#### Provided data:
--- START ---

(** * Ingestion-and-quality pipeline: a shallow embedding

    The development follows the Python sources of the pipeline:

    - [gcs_to_bq/main.py]: request router ([parse_filename]), schema
      inference ([detect_column_type], [process_csv_schema]), dataset
      provisioning, load orchestration and the entry point [gcs_to_bq];
    - [gcs_to_bq/BQ_SQL/data_cleaner.py]: the cleaning decision rule;
    - [gcs_to_bq/BQ_SQL/validator.py]: the result validator;
    - [clean_table/main.py]: copy-based remediation.

    Python [str] values are modelled as [string], a character being a
    code point below 256 (ASCII and Latin-1; text with other code points
    has no counterpart here), Python [int] as [Z], Python [float] as
    IEEE-754 binary64
    ([PrimFloat]), dictionaries as [gmap].  Code that talks to the cloud
    services is embedded as a program tree ([prog]) whose nodes are the
    client calls it makes and the lines it logs; a handler gives the
    answers of the services.  Log lines are kept by their level and their
    fixed text, without the values interpolated in them. *)

From Stdlib Require Import ZArith Ascii String Floats Uint63 Bool Lia.
From stdpp Require Import base option list strings gmap.

Local Open Scope Z_scope.

(** ** Exceptions and outcomes *)

(** The exception classes the pipeline raises or catches.  [NotFound] and
    [Conflict] are the two [google.api_core.exceptions] classes the code
    names; [OtherError] stands for any other subclass of [Exception]. *)
Inductive exn : Type :=
| ValueError (msg : string)
| NotFound
| Conflict
| StopIteration
| IndexError
| ZeroDivisionError
| OtherError (msg : string).

Global Instance exn_eq_dec : EqDecision exn.
Proof. solve_decision. Defined.

Inductive outcome (A : Type) : Type :=
| Returned (a : A)
| Raised (e : exn).
Arguments Returned {A} a.
Arguments Raised {A} e.

(** ** Python string operations *)

Module Str.

Definition ascii_in_range (lo hi : nat) (c : ascii) : bool :=
  (lo <=? nat_of_ascii c)%nat && (nat_of_ascii c <=? hi)%nat.

Definition is_upper (c : ascii) : bool := ascii_in_range 65 90 c.
Definition is_digit (c : ascii) : bool := ascii_in_range 48 57 c.
Definition is_alpha (c : ascii) : bool :=
  ascii_in_range 65 90 c || ascii_in_range 97 122 c.

(** [str.isspace] on the code points below 256: TAB, LF, VT, FF, CR,
    the four separators FS, GS, RS, US, the space, NEL (U+0085) and the
    no-break space (U+00A0). *)
Definition is_space (c : ascii) : bool :=
  ascii_in_range 9 13 c || ascii_in_range 28 32 c
  || ascii_in_range 133 133 c || ascii_in_range 160 160 c.

(** [str.lower] on one code point below 256: the letters [A]-[Z] and the
    capital letters of Latin-1 (U+00C0-U+00DE but the sign U+00D7). *)
Definition lower_char (c : ascii) : ascii :=
  if is_upper c || ascii_in_range 192 214 c || ascii_in_range 216 222 c
  then ascii_of_nat (nat_of_ascii c + 32) else c.

(** [s.lower()] *)
Fixpoint lower (s : string) : string :=
  match s with
  | EmptyString => EmptyString
  | String c s' => String (lower_char c) (lower s')
  end.

(** [c in s] for a one-character [c] *)
Fixpoint contains_char (c : ascii) (s : string) : bool :=
  match s with
  | EmptyString => false
  | String a s' => Ascii.eqb a c || contains_char c s'
  end.

(** [s.startswith(p)], returning what follows the prefix *)
Fixpoint strip_prefix (p s : string) : option string :=
  match p with
  | EmptyString => Some s
  | String a p' =>
      match s with
      | EmptyString => None
      | String b s' => if Ascii.eqb a b then strip_prefix p' s' else None
      end
  end.

(** [s.partition(sep)]: the text before and after the leftmost
    occurrence of [sep], if there is one. *)
Fixpoint partition (sep s : string) : option (string * string) :=
  match strip_prefix sep s with
  | Some rest => Some (EmptyString, rest)
  | None =>
      match s with
      | EmptyString => None
      | String c s' =>
          match partition sep s' with
          | Some (a, b) => Some (String c a, b)
          | None => None
          end
      end
  end.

--- END ---

#### Exercise brief:
When the string "points" occurs in a line of the material, that line belongs in the answer.

#### Answer area:
    code point below 256 (ASCII and Latin-1; text with other code points
(** [str.isspace] on the code points below 256: TAB, LF, VT, FF, CR,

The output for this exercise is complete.